In-universe information
- Aliases: Mauravi (Mourvi, Maurvi) and Kamkanthika
- Family: Mura or Vasuki (father), Hidimbi (Mother-in-Law), Bhima (Father-in-Law)
- Spouse: Ghatotkacha
- Children: Barbarika, Meghavarna and Anjanaparvan (Sons)

= Ahilawati =

Wife of Ghatotkacha in versions of the epic Mahabharata

In regional versions of the Hindu epic Mahabharata, Ahilawati (Ahilāvati), also known as Mauravi (Mourvi, Maurvi) and Kamkanthika, was the wife of Ghatotkacha.

== Legend ==
Ahilawati or Maurvi was the daughter of Mura, the general of the demon Narakasura.
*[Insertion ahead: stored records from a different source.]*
Lemma flush_ok (s : sbtreeState) (G W : list (Z * Z)) (sl oob : Z) :
  tree_inv c s G W sl -> nextPageWriteId (buffer s) + 64 <= BUFFER_EMPTY_ID -> 0 < zlen W ->
  exists s', sbtreeFlush c oob s = Some (0, s') /\
    nextPageWriteId (buffer s') <= nextPageWriteId (buffer s) + 64 /\
    tree_inv c s' (G ++ W) [] (fst (rec_at W (zlen W - 1)) + 1).
Proof.
  intros Hinv Hbud HW1. assert (HL31 := tree_levels c s G W sl Hinv).
  destruct Hinv as (Hbi & Hco & Hw & Hfr & HL1 & HLb & Hsp & Hleaf & HGW & Hsl & HkG & HkW).
  change (fresh s) in Hfr.
  assert (HG0 : 0 <= zlen G) by (unfold zlen; lia).
  assert (Hm : SBTREE_GET_COUNT (slots (buffer s) 0) = zlen W).
  { destruct Hleaf as (Hc & Hcm & _). unfold SBTREE_GET_COUNT. rewrite Hc.
    rewrite Z.sub_0_r. apply Z.mod_small. lia. }
  set (mk := fst (rec_at W (zlen W - 1))).
  assert (HWl : forall q, 0 <= q < zlen W -> fst (rec_at W q) <= mk).
  { intros q Hq. pose proof (sorted_last (G ++ W) (zlen G + q) HGW) as T.
    rewrite zlen_app in T. rewrite !rec_at_app_r in T by lia.
    replace (zlen G + q - zlen G) with q in T by lia.
    replace (zlen G + zlen W - 1 - zlen G) with (zlen W - 1) in T by lia. apply T. lia. }
  assert (Hmk : 0 <= mk < 2 ^ 31 - 1).
  { destruct HGW as [_ Hr]. specialize (Hr (zlen G + zlen W - 1)).
    rewrite zlen_app, rec_at_app_r in Hr by lia.
    replace (zlen G + zlen W - 1 - zlen G) with (zlen W - 1) in Hr by lia. apply Hr. lia. }
  assert (Hslmk : sl <= mk) by (apply (Z.le_trans _ (fst (rec_at W 0))); [apply HkW | apply HWl]; lia).
  assert (Hcl : clean s) by (destruct Hbi; assumption).
  unfold sbtreeFlush.
  destruct (writePage0 s ltac:(lia) Hcl) as (s1 & E1 & (Hp1 & Hfr1 & Hst1 & Hw1 & Hap1 & Hlv1)).
  rewrite (bind_ex _ _ _ _ _ E1). cbv beta. unfold slot. rewrite bind_gets. cbv beta zeta.
  assert (Hm1 : SBTREE_GET_COUNT (slots (buffer s1) 0) = zlen W) by (rewrite Hp1; exact Hm).
  rewrite Hm1, (proj2 (Z.eqb_neq (zlen W) 0)) by lia.
  assert (Hmk1 : fst (pg_recs (slots (buffer s1) 0) (zlen W - 1)) = mk).
  { destruct Hleaf as (_ & _ & Hr). rewrite Hp1. cbn [set_pg_id pg_recs]. rewrite Hr by lia.
    reflexivity. }
  assert (Hmin : fst (pg_recs (slots (buffer s1) 0) 0) = fst (rec_at (G ++ W) (zlen G))).
  { destruct Hleaf as (_ & _ & Hr). rewrite Hp1. cbn [set_pg_id pg_recs]. rewrite Hr by lia.
    rewrite rec_at_app_r by lia. f_equal. f_equal. lia. }
  rewrite Hmk1, Hmin, (s32_small mk), (s32_small (mk + 1)) by lia.
  set (x := nextPageWriteId (buffer s)) in *.
  assert (Hu : u32 x = x) by (unfold u32, BUFFER_EMPTY_ID in *; apply Z.mod_small; lia).
  assert (Hu' : u32 (mk + 1) = mk + 1) by (unfold u32; apply Z.mod_small; lia).
  rewrite Hu, Hu'.
  assert (Hfw1 : fresh s1) by exact (frame_fresh s s1 Hfr Hfr1).
  assert (Hrx : storage_read (store (buffer s1)) x = Some (slots (buffer s1) 0))
    by (rewrite Hst1; cbn [storage_read]; rewrite Z.eqb_refl; reflexivity).
  destruct (update_ok c HmaxI G W sl (mk + 1) x (slots (buffer s1) 0) s1) as
    (s3 & E3 & Hfr3 & Hw3 & HL3 & HLb3 & Hsp3).
  { exact (frame_buf_inv c s s1 Hbi Hfr1). }
  { exact (frame_coherent c s s1 Hfr Hco Hfr1). }
  { exact Hfw1. }
  { lia. }
  { lia. }
  { lia. }
  { rewrite Hlv1. exact HLb. }
  { rewrite Hlv1. apply (spine_ok_mv c (store (buffer s))); [| lia |].
    - intros q pg. apply (frame_read s s1 q pg Hfr Hfr1).
    - rewrite Hap1. exact Hsp. }
  { exact Hrx. }
  { rewrite Hp1. apply leaf_shift. exact Hleaf. }
  { lia. }
  { lia. }
  { exact HGW. }
  { lia. }
  { lia. }
  { lia. }
  { exact HkG. }
  { intros q Hq. split; [apply HkW; exact Hq |]. specialize (HWl q Hq). lia. }
  rewrite (bind_ex _ _ _ _ _ E3). cbv beta. rewrite Z.eqb_refl. cbn [negb].
  destruct (initBufferPage0 s3) as (s4 & E4 & (Hp4 & Hfr4 & Hst4 & Hw4 & Hap4 & Hlv4)).
  rewrite (bind_ex _ _ _ _ _ E4). exists s4. split; [reflexivity |].
  rewrite Hw4, Hlv1 in *. split; [lia |].
  assert (Hfr5 : upd_frame s1 s4) by exact (upd_frame_trans _ _ _ Hfr3 Hfr4).
  assert (Hmono : x + 1 <= nextPageWriteId (buffer s3))
    by (rewrite <- Hw1; destruct Hfr3 as (_ & _ & _ & M & _); exact M).
  unfold tree_inv. rewrite Hst4, Hw4, Hap4, Hlv4, Hp4.
  split; [exact (frame_buf_inv c s1 s4 (frame_buf_inv c s s1 Hbi Hfr1) Hfr5) |].
  split; [exact (frame_coherent c s1 s4 Hfw1 (frame_coherent c s s1 Hfr Hco Hfr1) Hfr5) |].
  split; [lia |].
  split; [rewrite <- Hw4, <- Hst4; exact (frame_fresh s1 s4 Hfw1 Hfr5) |].
  split; [exact HL3 |]. split; [exact HLb3 |]. split; [exact Hsp3 |].
  split; [| split; [| split; [lia | split]]].
  - split; [reflexivity |]. split; [cbn; lia |]. intros j Hj. cbn in Hj. lia.
  - rewrite app_nil_r. exact HGW.
  - intros q Hq. pose proof (sorted_last (G ++ W) q HGW Hq) as T.
    rewrite zlen_app, (rec_at_app_r G W (zlen G + zlen W - 1)) in T by lia.
    replace (zlen G + zlen W - 1 - zlen G) with (zlen W - 1) in T by lia. fold mk in T. lia.
  - intros q Hq. cbn in Hq. lia.
Qed.

End Put.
The God Krishna, along with his wife Satyabhama, set forth to defeat Narakasura. First, Maurvi fought with Satyabhama. After Krishna killed Narakasura, he killed Maurvi's father, Mura. Maurvi decided to avenge her father's death. However, after realising the divinity of Krishna, she surrendered. Krishna consoled her by promising her that soon she would get married.

== Folktale ==
Ahilawati was a Nāga Kanyā (Snake-maiden). She was the daughter of Vasuki, the sacred serpent of the god Shiva. As per the tale, Ahilavati had been cursed by Shiva's wife Parvati for offering stale flowers to Shiva.